## ACTIVITY
Transcribe the records word for word, beginning with the first line and ending with the line that contains "animation frame. *)"; include nothing else.

## MATERIALS PROVIDED
(** The loop over the bytes: [i] counts them, [x] is advanced by
    [sliceWidth] after each. *)
Fixpoint plot (data : list nat) (i : nat) (x sliceWidth h : number)
    : list CanvasCall :=
  match data with
  | [] => []
  | byte :: data' =>
      let v := (numberOfNat byte / 128)%float in
      let y := (v * h / 2)%float in
      (if Nat.eqb i 0 then MoveTo x y else LineTo x y)
        :: plot data' (S i) (x + sliceWidth)%float sliceWidth h
  end.

(** The calls on the 2d context, and whether [visualize] asked for another
    animation frame. *)
Definition visualize (page : Page) : list CanvasCall * bool :=
  match canvas page with
  | None => ([], false)
  | Some c =>
      if negb (context2d c) then ([], false)
      else
        let bufferLength := length (byteTimeDomainData page) in
        let sliceWidth := (width c * 1.0 / numberOfNat bufferLength)%float in
        ([SetFillStyle "hsla(0, 0%, 10%, 1)";
          FillRect 0 0 (width c) (height c);
          SetLineWidth 2;
          SetStrokeStyle "rgb(202, 131, 0)";
          BeginPath]
         ++ plot (byteTimeDomainData page) 0 0 sliceWidth (height c)
         ++ [LineTo (width c) (height c / 2)%float; Stroke],
         true)
  end.

(** One animation frame: the browser runs the callbacks requested since
    the last frame, here [callbacks] times [visualize]; the result is what
    was painted and how many callbacks were requested for the next frame. *)
Definition animationFrame (page : Page) (callbacks : nat)
    : list CanvasCall * nat :=
  Nat.iter callbacks
    (fun '(painted, next) =>
       let '(p, again) := visualize page in
       (painted ++ p, if again then S next else next))
    ([], 0%nat).

Definition isFrameRequest (c : ApiCall) : bool :=
  match c with RequestAnimationFrame => true | _ => false end.

(** The timer and the display run side by side: a beat is a run of the
    interval callback or an animation frame of the page as it then is. *)
Inductive Beat :=
| TimerBeat
| FrameBeat (page : Page).

(** The state of the app and of the audio world, and the number of
    [visualize] callbacks waiting for the next frame. *)
Definition runBeat (s : AppState * Audio * nat) (b : Beat)
    : AppState * Audio * nat :=
  let '(st, w, callbacks) := s in
  match b with
  | TimerBeat =>
      (handleEvent TimerFires (st, w),
       (callbacks
        + length (filter (fun c => isFrameRequest c = true) (tickCalls st w)))%nat)
  | FrameBeat page => (st, w, snd (animationFrame page callbacks))
  end.

Definition paints (b : Beat) : Prop :=
  match b with
  | TimerBeat => True
  | FrameBeat page =>
      exists c, canvas page = Some c /\ context2d c = true
  end.

Definition isTimerBeat (b : Beat) : bool :=
  match b with TimerBeat => true | FrameBeat _ => false end.

(** The second coordinate of a point of the path. *)
Definition ordinate (c : CanvasCall) : option number :=
  match c with
  | MoveTo _ y | LineTo _ y => Some y
  | _ => None
  end.

Definition isMoveTo (c : CanvasCall) : bool :=
  match c with MoveTo _ _ => true | _ => false end.

(** * Properties *)

(** ** Scripts and their logs *)

Lemma callsOf_app {A} (m : Script A) (w : Audio) (new : list ApiCall) :
  calls (snd (m w)) = calls w ++ new -> callsOf m w = new.
Proof. intros E. unfold callsOf. rewrite E. apply drop_app_length. Qed.

(** Unfolds a script down to the record it returns and flattens its log. *)
Ltac run_script :=
  cbn [bind ret call create throw hang when connectChain
       getSampleRate getCurrentTime getState getMathRandom resume
       fst snd calls nextNode state currentTime sampleRate resumeSucceeds
       mathRandom];
  unfold call, create, ret, throw, hang;
  cbn [fst snd calls nextNode state currentTime sampleRate resumeSucceeds
       mathRandom];
  rewrite <- ?app_assoc; cbn [app].

(** ** The grid position *)

Lemma tick_isPlaying st w : isPlaying (fst (tick st w)) = isPlaying st.
Proof. unfold tick. destruct (isPlaying st) eqn:E; cbn; auto. Qed.

Lemma tick_currentStep st w :
  isPlaying st = true ->
  currentStep (fst (tick st w)) = Z.rem (currentStep st + 1) BEATS_PER_BAR.
Proof. intros E. unfold tick. rewrite E. reflexivity. Qed.

Lemma ticks_isPlaying env j k st w :
  isPlaying (fst (ticks env j k st w)) = isPlaying st.
Proof.
  revert j st w. induction k as [|k IH]; intros j st w; cbn; [done|].
  pose proof (tick_isPlaying st w) as E.
  destruct (tick st w) as [st' [c w']]. rewrite IH. exact E.
Qed.

Lemma ticks_currentStep env j k st w :
  isPlaying st = true -> 0 <= currentStep st < 16 ->
  currentStep (fst (ticks env j k st w)) = (currentStep st + Z.of_nat k) mod 16.
Proof.
  revert j st w. induction k as [|k IH]; intros j st w Hp Hr.
  - cbn. rewrite Z.add_0_r, Z.mod_small; lia.
  - cbn [ticks].
    pose proof (tick_isPlaying st w) as E1.
    pose proof (tick_currentStep st w Hp) as E2.
    destruct (tick st w) as [st' [c w']]. cbn [fst] in E1, E2.
    assert (E3 : currentStep st' = (currentStep st + 1) mod 16).
    { rewrite E2. unfold BEATS_PER_BAR. apply Z.rem_mod_nonneg; lia. }
    rewrite IH.
    + rewrite E3, Zplus_mod_idemp_l. f_equal. lia.
    + congruence.
    + rewrite E3. apply Z.mod_pos_bound. lia.
Qed.

(** C1.  From a grid position [p0] in [0,16), [k] runs of the scheduler
    callback while the transport is playing leave the position at
    [(p0 + k) mod 16], an integer in [0,16) and so never negative, whatever
    the audio world does in between. *)
Theorem grid_position_after_ticks env j k st w :
  isPlaying st = true -> 0 <= currentStep st < 16 ->
  currentStep (fst (ticks env j k st w)) = (currentStep st + Z.of_nat k) mod 16
  /\ 0 <= currentStep (fst (ticks env j k st w)) < 16.
Proof.
  intros Hp Hr. rewrite ticks_currentStep by assumption.
  split; [reflexivity | apply Z.mod_pos_bound; lia].
Qed.

Lemma grid_position_after_ticks_witness :
  currentStep (fst (ticks (fun _ w => w) 0 20 (playingAt 13) anAudio)) = (13 + 20) mod 16
  /\ 0 <= currentStep (fst (ticks (fun _ w => w) 0 20 (playingAt 13) anAudio)) < 16.
Proof.
  apply (grid_position_after_ticks (fun _ w => w) 0 20 (playingAt 13) anAudio).
  - reflexivity.
  - cbn. lia.
Defined.

(** ** Pattern edits *)

Lemma toggledSteps_insert i (s : list bool) :
  (i < length s)%nat ->
  toggledSteps i s = <[i := negb (default false (s !! i))]> s.
Proof.
  intros Hi. unfold toggledSteps.
  destruct (lookup_lt_is_Some_2 s i Hi) as [b Eb].
  rewrite Eb. cbn [default].
  rewrite <- (take_drop_middle s i b Eb) at 3.
  rewrite insert_app_r_alt by (rewrite length_take; lia).
  rewrite length_take, Nat.min_l, Nat.sub_diag by lia.
  cbn. by rewrite Nat.add_1_r.
Qed.

Lemma toggledSteps_length i (s : list bool) :
  (i < length s)%nat -> length (toggledSteps i s) = length s.
Proof. intros Hi. rewrite toggledSteps_insert by done. apply length_insert. Qed.

Lemma toggledSteps_same i (s : list bool) :
  (i < length s)%nat ->
  toggledSteps i s !! i = Some (negb (default false (s !! i))).
Proof. intros Hi. rewrite toggledSteps_insert by done. by apply list_lookup_insert_eq. Qed.

Lemma toggledSteps_other i j (s : list bool) :
  (i < length s)%nat -> j <> i -> toggledSteps i s !! j = s !! j.
Proof. intros Hi Hj. rewrite toggledSteps_insert by done. by apply list_lookup_insert_ne. Qed.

## REPLY TO THE TASK
(** The loop over the bytes: [i] counts them, [x] is advanced by
    [sliceWidth] after each. *)
Fixpoint plot (data : list nat) (i : nat) (x sliceWidth h : number)
    : list CanvasCall :=
  match data with
  | [] => []
  | byte :: data' =>
      let v := (numberOfNat byte / 128)%float in
      let y := (v * h / 2)%float in
      (if Nat.eqb i 0 then MoveTo x y else LineTo x y)
        :: plot data' (S i) (x + sliceWidth)%float sliceWidth h
  end.

(** The calls on the 2d context, and whether [visualize] asked for another
    animation frame. *)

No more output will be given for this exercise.